ウチコミ!タイムズ

賃貸経営・不動産・住まいのWEBマガジン

田舎暮らしに向けて、はじめの1歩を踏み出そう

自分にふさわしい移住先を選ぶ2つのポイント

馬場未織馬場未織

2016/01/04

  • Facebook
  • Twitter
  • LINE
  • Hatebu

「憧れ」のイメージを明確に

 このサイトを見ているみなさんは、移住やデュアルライフ自体に対して、漠然とでも憧れを抱いているはず。でも一歩行動を踏み出すには、その憧れの奥にある強い希望や目的を掘り下げるプロセスが欠かせません。そこがはっきりしていないと、いったいどこに第二の我が家を求めればいいのか、場所も定めようがありません。

 自分の潜在的な期待や目的意識を探るには、次の2つのポイントで考えるといいでしょう。

「理想の一日」の過ごし方を思い描いてみる

 移住やデュアルライフを実現できた場合、いちばん多くの時間を費やしてみたいのはどんなことでしょうか? どんなことをしている自分を想像するとわくわくしますか?

 たとえば、季節を問わずサーフィンに明け暮れたい、里山ののどかな雰囲気に癒やされたい、静かな環境で趣味の陶芸に没頭したい、などなど。こんな暮らしができたらいいな、というイメージを書き出してください。ひとつに絞らなくてもかまいません。まずは欲張って思いつくままに出してみましょう。

 次に「理想の一日」の過ごし方を思い描いてみます。新しい生活を始めたら、朝は何時に起き、朝食をとりながら窓の外にはどんな景色が見えるでしょうか? 仕事はどこで誰とするでしょうか? 自宅でできるのか、どこかに通勤するのか。通勤するなら、どんな交通手段で所要時間はどれぐらい、など細かく想像してください。
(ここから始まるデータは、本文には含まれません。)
(* ===== verification/ReedSolomon.v ===== *)
(** * ReedSolomon: the RS(255, 255 - nroots) codec over GF(256)

    [class ReedSolomon] of
    [src/src/core/system_parameters/reed_solomon.{h,cc}]: the field tables, the
    two encoders and the errors-and-erasures decoder (syndromes, erasure
    locator, Berlekamp-Massey, Chien search, Forney).  An array or vector is a
    list; the loops are those of the code. *)

From S2P Require Import Prelude Cstring InavMessage ReedSolomonTables.
From stdpp Require Import list strings.
From Stdlib Require Import ZArith Lia.
Local Open Scope Z_scope.

Definition d_symbols_per_block : Z := 255.
Definition d_symsize : Z := 8.

Record ReedSolomon := mkReedSolomon {
  d_alpha_to : list Z;
  d_index_of : list Z;
  d_log_table : list Z;
  d_antilog : list Z;
  d_genmatrix : list (list Z);
  d_genpoly_coeff : list Z;
  d_genpoly_index : list Z;
  d_data_in_block : Z;
  d_rows_G : Z;
  d_columns_G : Z;
  d_info_symbols_shortened : Z;
  d_data_symbols_shortened : Z;
  d_nroots : Z;
  d_prim : Z;
  d_pad : Z;
  d_iprim : Z;
  d_fcr : Z;
  d_shortening : Z;
  d_min_poly : Z;
  d_a0 : Z
}.
#[export] Instance eta_ReedSolomon : Eta ReedSolomon := fun r =>
  mkReedSolomon (d_alpha_to r) (d_index_of r) (d_log_table r) (d_antilog r) (d_genmatrix r)
    (d_genpoly_coeff r) (d_genpoly_index r) (d_data_in_block r) (d_rows_G r) (d_columns_G r)
    (d_info_symbols_shortened r) (d_data_symbols_shortened r) (d_nroots r) (d_prim r) (d_pad r)
    (d_iprim r) (d_fcr r) (d_shortening r) (d_min_poly r) (d_a0 r).

(** The members as their initialisers leave them. *)
Definition blank_ReedSolomon : ReedSolomon := {|
  d_alpha_to := replicate 256 0;
  d_index_of := replicate 256 0;
  d_log_table := replicate 256 0;
  d_antilog := replicate 255 0;
  d_genmatrix := [];
  d_genpoly_coeff := [];
  d_genpoly_index := [];
  d_data_in_block := 0;
  d_rows_G := 0;
  d_columns_G := 0;
  d_info_symbols_shortened := 0;
  d_data_symbols_shortened := 0;
  d_nroots := 0;
  d_prim := 0;
  d_pad := 0;
  d_iprim := 0;
  d_fcr := 0;
  d_shortening := 0;
  d_min_poly := 0;
  d_a0 := 0
|}.

(** ** Arithmetic *)

(** The loop divides by about 256 each time: eight rounds reach the end from
    any [int]. *)
Fixpoint mod255_loop (fuel : nat) (x : Z) : Z :=
  match fuel with
  | O => x
  | S fuel =>
      if d_symbols_per_block <=? x then
        let x := x - d_symbols_per_block in
        mod255_loop fuel (Z.shiftr x d_symsize + Z.land x d_symbols_per_block)
      else x
  end.
Definition mod255 (x : Z) : Z := mod255_loop 8 x.

Definition rs_min (a b : Z) : Z := if a <? b then a else b.

Definition galois_mul (min_poly a b : Z) : Z :=
  (for_range 0 d_symsize
     (fun _ '(p, a, b) =>
        let p := if Z.land b 1 =? 0 then p else Z.lxor p a in
        let carry := Z.land a 128 in
        let a := u8 (Z.shiftl a 1) in
        let a := if carry =? 0 then a else Z.lxor a min_poly in
        (p, a, Z.shiftr b 1))
     (0, a, b)).1.1.

Definition galois_add (a b : Z) : Z := Z.lxor a b.

Definition galois_mul_table (rs : ReedSolomon) (a b : Z) : Z :=
  if (a =? 0) || (b =? 0) then 0 else
  let x := vget 0 (d_log_table rs) a in
  let y := vget 0 (d_log_table rs) b in
  vget 0 (d_antilog rs) (u8 ((x + y) mod d_symbols_per_block)).

(** ** Tables *)

Definition init_log_tables (rs : ReedSolomon) : ReedSolomon :=
  let rs := rs <| d_log_table ::= fun t => vset t 0 0 |> in
  (for_range 0 d_symbols_per_block
     (fun i '(rs, x) =>
        (rs <| d_log_table ::= fun t => vset t x i |> <| d_antilog ::= fun t => vset t i x |>,
         galois_mul (d_min_poly rs) x (d_min_poly rs)))
     (rs, 1)).1.

(** [for (iprim = 1; (iprim % d_prim) != 0; iprim += 255)]; [None] when no
    multiple is found, in which case the loop does not end. *)
Fixpoint find_iprim (fuel : nat) (prim iprim : Z) : option Z :=
  if Z.rem iprim prim =? 0 then Some iprim else
  match fuel with
  | O => None
  | S fuel => find_iprim fuel prim (iprim + d_symbols_per_block)
  end.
もちろん仕事の内容も重要なのはいうまでもありません。

 家族や友人と過ごす時間は十分とれるでしょうか。ご近所づきあいもいまより多くなっているかもしれません。

 こうした作業をしてみると、日ごろの忙しさに流されて忘れていた願望や、自分が大切にしたい価値観が見えてきます。もちろん、すべての「理想」を実現するのは簡単なことではありません。自分だけが頑張ってみても、どうにもならないこともあります。
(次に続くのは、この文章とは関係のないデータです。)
Lemma corrected_is data c r :
  holds_poly data 255 D -> holds_poly c 255 C -> corrected eras data r -> r = c.
Proof.
  intros [Hl HD] [Hc HC] [Hr H]. apply (vget_ext 0); [lia|]. intros i Hi.
  rewrite H, HD, HC by lia.
  pose proof (erased_word_is _ _ _ _ Hw i ltac:(lia)) as Ei.
  assert (fval (C (Z.to_nat i)) = Z.lxor (fval (D (Z.to_nat i))) (fval (E i))) as ->.
  { change (Z.lxor (fval ?x) (fval ?y)) with (fval (x +' y)). f_equal. rewrite Ei.
    transitivity (C (Z.to_nat i) +' (E i +' E i)); [rewrite Fadd_self; ring|ring]. }
  destruct (bool_decide_reflect (i ∈ eras)) as [Hin|Hout]; [reflexivity|].
  rewrite (erased_outside _ _ _ _ Hw i Hout). rewrite Z.lxor_0_r. reflexivity.
Qed.

(** Zero syndromes leave no error at the erased places. *)
Lemma zero_syndromes_no_error p :
  (forall i, Z.of_nat i < n -> synd Xs (weight E) i = F0) -> E p = F0.
Proof.
  intros Hz. destruct (decide (p ∈ eras)) as [Hp|Hp]; [|apply (erased_outside _ _ _ _ Hw), Hp].
  pose proof (erased_count _ _ _ _ Hw). pose proof (ok_nroots Hok).
  destruct (forney Xs (weight E) (locations_nodup _ _ _ _ Hw) (locations_nonzero eras)
    (location p) (length eras) (length eras)) as [Hden Hval];
    [apply list_elem_of_fmap; exists p; auto|rewrite length_map; lia..|].
  rewrite <- (forney_value eras D C E p _ _ Hw Hp Hden Hval).
  assert (feval (length eras) (RSAlgebra.omega Xs (weight E)) (Finv (location p)) = F0) as ->; [|ring].
  apply fsum_0. intros i Hi. unfold RSAlgebra.omega. rewrite fsum_0; [ring|]. intros j Hj.
  rewrite Hz by lia. ring.
Qed.

Lemma locator_root p :
  0 <= p < 255 ->
  feval (Datatypes.S (Z.to_nat d)) (Lam Xs) (Fexp (p + 1)) = F0 <-> p ∈ eras.
Proof.
  intros Hp. rewrite Lam_root by (rewrite length_map; lia). rewrite Z.add_comm, <- location_inv.
  assert (forall q, location q <> F0) as Hnz by (intros q; apply Fexp_nonzero). split.
  - intros (X & HX & HE). apply list_elem_of_fmap in HX as (q & -> & Hq).
    pose proof (erased_in_range _ _ _ _ q Hw Hq).
    assert (location q = location p) as Eqp; [|apply location_inj in Eqp; [subst; exact Hq|lia..]].
    transitivity (location q *' Finv (location p) *' location p); [field; apply Hnz|].
    rewrite HE. ring.
  - intros Hin. exists (location p). split; [apply list_elem_of_fmap; exists p; auto|].
    field. apply Hnz.
Qed.

Lemma decode_rs_8_restores data c :
  holds_poly data 255 D -> holds_poly c 255 C ->
  exists k, 0 <= k /\ decode_rs_8 rs data eras = (k, c).
Proof.
  intros Hdata Hc. pose proof (ok_nroots Hok). pose proof (erased_count _ _ _ _ Hw).
  destruct (syndromes_spec data D Hdata) as [Hsl Hs].
  assert (holds_poly (syndromes rs data) n (synd Xs (weight E))) as Hsyn.
  { split; [exact Hsl|]. intros i Hi. rewrite Hs by exact Hi. f_equal.
    apply (syndrome_of_errors eras D C E); [exact Hw|lia]. }
  unfold decode_rs_8. destruct (forallb (fun v => v =? 0) (syndromes rs data)) eqn:Ez.
  - exists 0. split; [lia|]. f_equal. apply (corrected_is data); [exact Hdata|exact Hc|].
    split; [apply Hdata|]. intros i. rewrite (zero_syndromes_no_error i).
    + rewrite Z.lxor_0_r. destruct (bool_decide _); reflexivity.
    + intros k Hk. apply fval_0. rewrite forallb_forall in Ez.
      rewrite <- (Nat2Z.id k), <- (proj2 Hsyn (Z.of_nat k)) by lia.
      apply Z.eqb_eq, Ez, list_elem_of_In, vget_in_range_elem. lia.
  - assert (0 < d) as Hd.
    { destruct (decide (0 < d)) as [|Hd]; [assumption|exfalso]. apply not_true_iff_false in Ez.
      apply Ez, forallb_forall. intros v Hv. apply list_elem_of_In, list_elem_of_lookup in Hv as [k Hk].
      pose proof (lookup_lt_Some _ _ _ Hk). specialize (Hs (Z.of_nat k) ltac:(lia)).
      unfold vget in Hs. destruct (Z.ltb_spec (Z.of_nat k) 0); [lia|].
      rewrite Nat2Z.id, nth_lookup, Hk in Hs. change (default 0 (Some v)) with v in Hs. rewrite Hs.
      rewrite (syndrome_of_errors eras D C E) by (auto; lia).
      assert (eras = []) as -> by (destruct eras; [reflexivity|cbn in Hd; lia]). reflexivity. }
    pose proof (erased_range _ _ _ _ Hw) as Hrange.
    pose proof (map_index_spec _ _ _ Hsyn) as Hsi.
    pose proof (erasure_locator_spec eras Hrange ltac:(lia)) as Hloc.
    pose proof (map_index_spec _ _ _ Hloc) as Hli.
    rewrite (berlekamp_massey_spec _ _ (synd Xs (weight E)) (Lam Xs)); [|exact Hsi|exact Hloc|lia|].
    2: { intros r Hr. apply no_discrepancy; [apply (locations_nodup _ _ _ _ Hw)|].
         rewrite length_map. lia. }
    assert (Z.of_nat (length (erased_below eras 255)) = d) as Hcount.
    { rewrite (Permutation_length (erased_below_perm eras (erased_nodup _ _ _ _ Hw) Hrange)).
      reflexivity. }
    rewrite (degree_spec _ (Lam Xs) d Hli ltac:(lia)).
    2: { rewrite Nat2Z.id, <- (length_map location eras), Lam_top.
         apply fprod_nonzero, locations_nonzero. }
    2: { intros i Hi. apply Lam_beyond. rewrite length_map. lia. }
    destruct (chien_search_spec _ (Lam Xs) eras d ltac:(lia) (Lam_0 Xs) Hli locator_root Hcount)
      as [Hlocs Hroots].
    rewrite Hlocs, Hroots, length_map, Hcount, Z.eqb_refl. cbn [negb].
    exists d. split; [lia|]. f_equal. apply (corrected_is data); [exact Hdata|exact Hc|].
    apply corrections; [|exact Hli|apply Hdata].
    apply (evaluator_spec _ _ (synd Xs (weight E)) (Lam Xs)); [exact Hsi|exact Hli|lia].
Qed.
End Corrections.
End Decoder.

(** ** The decoders of the program *)

Lemma inav_rs_ok : rs_ok inav_rs.
Proof. split; first [reflexivity|cbn; lia]. Qed.

Lemma E1B_rs_ok : rs_ok E1B_rs.
Proof. split; first [reflexivity|cbn; lia]. Qed.

Lemma E6B_rs_ok : rs_ok E6B_rs.
Proof. split; first [reflexivity|cbn; lia]. Qed.

(** The sizes of a shortened code. *)
Record rs_sizes (rs : ReedSolomon) : Prop := {
  size_info : d_info_symbols_shortened rs = 255 - d_nroots rs - d_shortening rs;
  size_block : d_data_in_block rs = 255 - d_nroots rs;
  size_data : d_data_symbols_shortened rs = 255 - d_shortening rs;
  size_shortening : 0 <= d_shortening rs < 255 - d_nroots rs
}.

Lemma inav_rs_sizes : rs_sizes inav_rs.
Proof. split; first [reflexivity|cbn; lia]. Qed.

Lemma E1B_rs_sizes : rs_sizes E1B_rs.
Proof. split; first [reflexivity|cbn; lia]. Qed.

Lemma E6B_rs_sizes : rs_sizes E6B_rs.
Proof. split; first [reflexivity|cbn; lia]. Qed.

(** The place of the symbol [j] of a shortened word in the block. *)
Definition block_place (rs : ReedSolomon) (j : Z) : Z :=
  if j <? d_info_symbols_shortened rs then j else j + d_shortening rs.

(** A shortened word with its zeros put back. *)
Definition unshorten (rs : ReedSolomon) (w : list Z) : list Z :=
  take (Z.to_nat (d_info_symbols_shortened rs)) w ++ replicate (Z.to_nat (d_shortening rs)) 0 ++
  drop (Z.to_nat (d_info_symbols_shortened rs)) w.

(** A word of the code: its polynomial has every root of the generator. *)
Record codeword (rs : ReedSolomon) (w : list Z) : Prop := {
  cw_length : Z.of_nat (length w) = d_data_symbols_shortened rs;
  cw_octets : Forall is_octet w;
  cw_zero : Forall (fun v => v = 0) (syndromes rs (unshorten rs w))
}.

Definition poly_of (l : list Z) (j : nat) : F := Fz (vget 0 l (Z.of_nat j)).

Lemma holds_poly_of l m :
  Forall is_octet l -> Z.of_nat (length l) = m -> holds_poly l m (poly_of l).
Proof.
  intros Hl Hm. split; [exact Hm|]. intros i Hi. unfold poly_of. rewrite Z2Nat.id by lia.
  symmetry. apply fval_Fz. apply Forall_vget; [exact Hl|unfold is_octet; lia].
Qed.

Section Shortened.
Context (rs : ReedSolomon).
Hypothesis (Hok : rs_ok rs) (Hsz : rs_sizes rs).
Local Abbreviation info := (Z.to_nat (d_info_symbols_shortened rs)).
Local Abbreviation size := (d_data_symbols_shortened rs).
「ぜひとも譲りたくないこと」から「もしできたらいいな」あるいは「できればいいけど、ダメならダメで、まあいいか」というレベルまで、さまざまなグラデーションがあるはずです。

 こうした「理想の一日」をいちばん実現しやすそうな場所はどこだろうか? と考えることが移住先の選定に役立ちます。

 家族やパートナーがいれば、お互いの理想の生活を話し合ってみることをおすすめします。お互いが思い描く夢や理想を理解して、自分と相手が思い描く理想の生活の「違い」を知っておけば、移住が現実になったときにも折り合いをつけやすくなります。

都市と田舎の割合を決めるワークスタイル

 上の作業で理想的なライフスタイルが見えてきました。この生活をいかに実現できるかのカギを握っているのが仕事です。不労所得だけで十分生活ができるとか、完全な自給自足を目指す場合を除いて、どんな山奥に移住しようと、多くの人は現金収入を得るための仕事を多少はする必要があるでしょう。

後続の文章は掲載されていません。